Aims Atrial fibrillation (AF) is associated with adverse outcome. Whether recently discovered genetic risk markers improve AF risk prediction is unknown. Methods and results We derived and validated a novel AF risk prediction model from 32 possible predictors in the Women's Health Study (WHS), a cohort of 20 822 women without cardiovascular disease (CVD) at baseline followed prospectively for incident AF (median: 14.5 years). We then created a genetic risk score (GRS) comprised of 12 risk alleles in nine loci and assessed model performance in the validation cohort with and without the GRS. The newly derived WHS AF risk algorithm included terms for age, weight, height, systolic blood pressure, alcohol use, and smoking (current and past). In the validation cohort, this model was well calibrated with good discrimination [C-index (95% CI) = 0.718 (0.684–0.753)] and improved all reclassification indices when compared with age alone.

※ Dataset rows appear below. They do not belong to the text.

(** X12.  When the opening-prompt route delivers no prompt for a query
    with a domain (the request is refused, the model fails, or its text has
    no usable prompt), the document has been created all the same and stays
    in the collection, pending, with an empty transcript; the page holds
    its identifier, shows an error, keeps the transcript it had and is no
    longer loading.  A query with an empty domain is refused before
    anything is created or requested, with an error shown. *)
Theorem start_failure_leaves_empty_record (q : InterviewPage.Query)
    (w : World) :
  Page.initHasRun (page w) = false ->
  start_prompt parse q (replies w) = None ->
  let id := fresh (dom (docs w)) in
  let w1 := exec (InterviewPage.initializeInterview parse (inr q)) w in
  (InterviewPage.q_domain q <> EmptyString ->
   docs w !! id = None
   /\ docs w1 = <[id := created_doc q (clock w) []]> (docs w)
   /\ Page.simulationDocId (page w1) = Some id
   /\ Page.transcript (page w1) = Page.transcript (page w)
   /\ is_Some (Page.error (page w1))
   /\ Page.loading (page w1) = false)
  /\ (InterviewPage.q_domain q = EmptyString ->
      docs w1 = docs w /\ calls w1 = calls w /\ replies w1 = replies w
      /\ Page.simulationDocId (page w1) = Page.simulationDocId (page w)
      /\ Page.error (page w1)
         = Some "Missing simulation data. Please go back."
      /\ Page.loading (page w1) = false).
Proof.
  destruct w as [ds rs cs ck [sc ts dm ld er ur sid tr ihr pu]].
  simpl. intros -> Hp. split.
  - intros Hdm. apply String.eqb_neq in Hdm.
    split; [apply not_elem_of_dom, is_fresh|].
    unfold InterviewPage.initializeInterview.
    destruct (String.eqb (InterviewPage.q_domain q) EmptyString);
      [discriminate|].
    eval_handler.
    generalize (fresh (dom ds)). intros id.
    unfold start_prompt in Hp.
    destruct (MakeInterview.invalid (start_body q)) eqn:Hv.
    + fold (start_body q).
      rewrite (makeinterview_invalid parse (start_body q) _ Hv).
      eval_handler. simpl. repeat split. eauto.
    + match goal with
      | |- context [MakeInterview.POST ?p ?b ?w'] =>
          destruct (makeinterview_outcome p b w' Hv) as (res & -> & Hres)
      end.
      simpl in Hres. rewrite Hp in Hres.
      unfold after_call. eval_handler. rewrite Hres. simpl.
      repeat split. eauto.
  - intros Hdm. unfold InterviewPage.initializeInterview.
    rewrite Hdm. eval_handler. simpl. repeat split.
Qed.

(** X13.  The page starts an interview once: after the first run of the
    initialisation, whatever its outcome, the guard is set and a second run
    does nothing, so no second document is created and no second request
    made. *)
Theorem start_runs_once (q1 q2 : Exn + InterviewPage.Query) (w : World) :
  let w1 := exec (InterviewPage.initializeInterview parse q1) w in
  Page.initHasRun (page w1) = true
  /\ InterviewPage.initializeInterview parse q2 w1 = (Returned tt, w1).
Proof.
  intros w1.
  assert (H : Page.initHasRun (page w1) = true).
  { unfold w1. clear w1.
    destruct w as [ds rs cs ck [sc ts dm ld er ur sid tr ihr pu]].
    unfold InterviewPage.initializeInterview.
    destruct ihr; [reflexivity|].
    destruct q1 as [e|q]; [reflexivity|].
    destruct (String.eqb (InterviewPage.q_domain q) EmptyString);
      [reflexivity|].
    eval_handler.
    match goal with
    | |- context [MakeInterview.POST ?p ?b ?w'] =>
        destruct (makeinterview_frame p b w') as (res & rs' & cs' & ->)
    end.
    eval_handler.
    destruct (negb (res_ok res)); [reflexivity|].
    destruct (prop "openingPrompt" (res_body res)); [|reflexivity].
    eval_handler. rewrite lookup_insert_eq. reflexivity. }
  split; [exact H|].
  unfold InterviewPage.initializeInterview, bind at 1, get_world.
  now rewrite H.
Qed.

End PageProperties.

Lemma start_creates_record_witness :
  let w := mounted ∅ [answers opening_text] 10 in
  let w1 := exec (InterviewPage.initializeInterview Ecma.parse
                    (inr example_request)) w in
  let opening :=
    {| role := host; content := opening_line; timestamp := 11 |} in
  docs w1
  = <[fresh (dom (docs w)) := created_doc example_request 10 [opening]]>
      (docs w)
  /\ Page.transcript (page w1) = [opening].
Proof.
  intros w w1 opening.
  destruct (start_creates_record Ecma.parse example_request w opening_line
              eq_refl ltac:(vm_compute; reflexivity))
    as (_ & H1 & _ & H2 & _).
  split; [exact H1 | exact H2].
Defined.

Lemma start_failure_leaves_empty_record_witness :
  let w := mounted ∅ [unavailable] 10 in
  let w1 := exec (InterviewPage.initializeInterview Ecma.parse
                    (inr example_request)) w in
  docs w1
  = <[fresh (dom (docs w)) := created_doc example_request 10 []]> (docs w)
  /\ is_Some (Page.error (page w1)).
Proof.
  intros w w1.
  destruct (proj1 (start_failure_leaves_empty_record Ecma.parse
                     example_request w eq_refl eq_refl)
              ltac:(discriminate))
    as (_ & H1 & _ & _ & H2 & _).
  split; [exact H1 | exact H2].
Defined.

Lemma finish_success (w : World) (id : string) (d : Doc.SimDoc) :
  Page.simulationDocId (page w) = Some id -> id <> EmptyString ->
  docs w !! id = Some d ->
  let w1 := exec InterviewPage.handleFinishSimulation w in
  docs w1 = <[id := Doc.set_status "completed" d]> (docs w)
  /\ Page.pushed (page w1) = Some ("/analysis/" ++ id)%string
  /\ Page.error (page w1) = None
  /\ Page.transcript (page w1) = Page.transcript (page w)
  /\ Page.simulationDocId (page w1) = Some id
  /\ calls w1 = calls w /\ replies w1 = replies w.
Proof.
  destruct w as [ds rs cs ck [sc ts dm ld er ur sid tr ihr pu]].
  simpl. intros -> Hne Hd.
  unfold InterviewPage.handleFinishSimulation. eval_page.
  rewrite (falsy_str_some _ Hne). eval_page. rewrite Hd. eval_page.
  repeat split.
Qed.

(** X14.  Finishing a simulation whose document exists marks the document
    completed, leaving its other fields as they were, and sends the browser
    to the analysis page of that identifier; no request is made to the
    model and the page's transcript stays. *)
Theorem finish_marks_completed (w : World) (id : string) (d : Doc.SimDoc) :
  Page.simulationDocId (page w) = Some id -> id <> EmptyString ->
  docs w !! id = Some d ->
  let w1 := exec InterviewPage.handleFinishSimulation w in
  docs w1 = <[id := Doc.set_status "completed" d]> (docs w)
  /\ Page.pushed (page w1) = Some ("/analysis/" ++ id)%string
  /\ Page.error (page w1) = None
  /\ Page.transcript (page w1) = Page.transcript (page w)
  /\ Page.simulationDocId (page w1) = Some id
  /\ calls w1 = calls w /\ replies w1 = replies w.
Proof. apply finish_success. Qed.

Lemma finish_marks_completed_witness :
  let w := interview_world EmptyString [] in
  let w1 := exec InterviewPage.handleFinishSimulation w in
  docs w1
  = <["sim1" := Doc.set_status "completed" (pending_doc short_transcript)]>
      (docs w)
  /\ Page.pushed (page w1) = Some "/analysis/sim1".
Proof.
  intros w w1.
  destruct (finish_marks_completed w "sim1" (pending_doc short_transcript)
              eq_refl sim1_nonempty ltac:(apply lookup_singleton_eq))
    as (H1 & H2 & _).
  split; [exact H1 | exact H2].
Defined.

(** X15.  Finishing without a document: when the page holds no identifier
    the handler does nothing at all; when it holds the identifier of a
    document that is not in the collection, nothing is written, the browser
    stays on the page, and the page shows an error and is no longer
    loading. *)
Theorem finish_without_record (w : World) :
  (falsy_str (Page.simulationDocId (page w)) = true ->
   InterviewPage.handleFinishSimulation w = (Returned tt, w))
  /\ (forall id : string,
        Page.simulationDocId (page w) = Some id -> id <> EmptyString ->
        docs w !! id = None ->
        let w1 := exec InterviewPage.handleFinishSimulation w in
        docs w1 = docs w /\ Page.pushed (page w1) = Page.pushed (page w)
        /\ is_Some (Page.error (page w1))
        /\ Page.loading (page w1) = false).
Proof.
  split.
  - intros H. unfold InterviewPage.handleFinishSimulation.
    unfold bind at 1. unfold get_world. now rewrite H.
  - destruct w as [ds rs cs ck [sc ts dm ld er ur sid tr ihr pu]].
    simpl. intros id -> Hne Hd.
    unfold InterviewPage.handleFinishSimulation. eval_page.
    rewrite (falsy_str_some _ Hne). eval_page. rewrite Hd. eval_page.
    repeat split. eauto.
Qed.

Lemma finish_without_record_witness :
  let w0 := mounted ∅ [] 10 in
  let w := with_docs (fun _ => ∅) (interview_world EmptyString []) in
  let w1 := exec InterviewPage.handleFinishSimulation w in
  InterviewPage.handleFinishSimulation w0 = (Returned tt, w0)
  /\ docs w1 = docs w /\ Page.pushed (page w1) = None
  /\ is_Some (Page.error (page w1)).
Proof.
  intros w0 w w1.
  split; [exact (proj1 (finish_without_record w0) eq_refl)|].
  destruct (proj2 (finish_without_record w) "sim1" eq_refl sim1_nonempty
              ltac:(apply lookup_empty))
    as (H1 & H2 & H3 & _).
  split; [exact H1|]. split; [exact H2 | exact H3].
Defined.

(** X16.  A submission is ignored when the response is empty or only white
    space, and when the page holds no document identifier: nothing is
    written, no request is made and the page is left as it was, the typed
    text included. *)
Theorem submit_ignores_blank_response (w : World) :
  String.eqb (Js.trim (Page.userResponse (page w))) EmptyString = true
  \/ falsy_str (Page.simulationDocId (page w)) = true ->
  InterviewPage.handleSubmitResponse w = (Returned tt, w).
Proof.
  intros H. unfold InterviewPage.handleSubmitResponse.
  unfold bind at 1. unfold get_world.
  destruct H as [-> | ->]; [reflexivity | now rewrite orb_true_r].
Qed.

Lemma submit_ignores_blank_response_witness :
  let w := interview_world "   " [answers "Host: And the press?"] in
  InterviewPage.handleSubmitResponse w = (Returned tt, w).
Proof.
  intros w. apply (submit_ignores_blank_response w). left. reflexivity.
Defined.

(** X17.  A submission for a document that is not in the collection writes
    nothing and makes no request to the model; the page shows the team's
    entry at the end of its transcript all the same, keeps the typed text,
    shows an error and is no longer loading. *)
Theorem submit_without_record_keeps_text (w : World) (id : string) :
  String.eqb (Js.trim (Page.userResponse (page w))) EmptyString = false ->
  Page.simulationDocId (page w) = Some id -> id <> EmptyString ->
  docs w !! id = None ->
  let w1 := exec InterviewPage.handleSubmitResponse w in
  docs w1 = docs w /\ calls w1 = calls w /\ replies w1 = replies w
  /\ Page.userResponse (page w1) = Page.userResponse (page w)
  /\ Page.transcript (page w1)
     = Page.transcript (page w)
       ++ [team_entry (Page.userResponse (page w)) (clock w)]
  /\ is_Some (Page.error (page w1))
  /\ Page.loading (page w1) = false.
Proof.
  destruct w as [ds rs cs ck [sc ts dm ld er ur sid tr ihr pu]].
  simpl. intros Hu -> Hne Hd.
  unfold InterviewPage.handleSubmitResponse. eval_page.
  rewrite Hu, (falsy_str_some _ Hne). eval_page. rewrite Hd. eval_page.
  repeat split. eauto.
Qed.

Lemma submit_without_record_keeps_text_witness :
  let w := with_docs (fun _ => ∅)
             (interview_world team_text [answers "Host: And the press?"]) in
  let w1 := exec InterviewPage.handleSubmitResponse w in
  docs w1 = docs w /\ calls w1 = calls w
  /\ Page.userResponse (page w1) = team_text
  /\ Page.transcript (page w1)
     = short_transcript ++ [team_entry team_text 10].
Proof.
  intros w w1.
  destruct (submit_without_record_keeps_text w "sim1" eq_refl eq_refl
              sim1_nonempty ltac:(apply lookup_empty))
    as (H1 & H2 & _ & H3 & H4 & _).
  split; [exact H1|]. split; [exact H2|]. split; [exact H3 | exact H4].
Defined.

The addition of the genetic score to the WHS AF risk algorithm model improved the C-index [0.741 (0.709–0.774); P = 0.001], the category-less net reclassification [0.490 (0.301–0.670); P < 0.0001], and the integrated discrimination improvement [0.00526 (0.0033–0.0076); P < 0.0001]. However, there was no improvement in net reclassification into 10-year risk categories of <1, 1–5, and 5+% [0.041 (−0.044–0.12); P = 0.33]. Conclusion: Among women without CVD, a simple risk prediction model utilizing readily available risk markers identified women at higher risk for AF. The addition of genetic information resulted in modest improvements in predictive accuracy that did not translate into improved reclassification into discrete AF risk categories.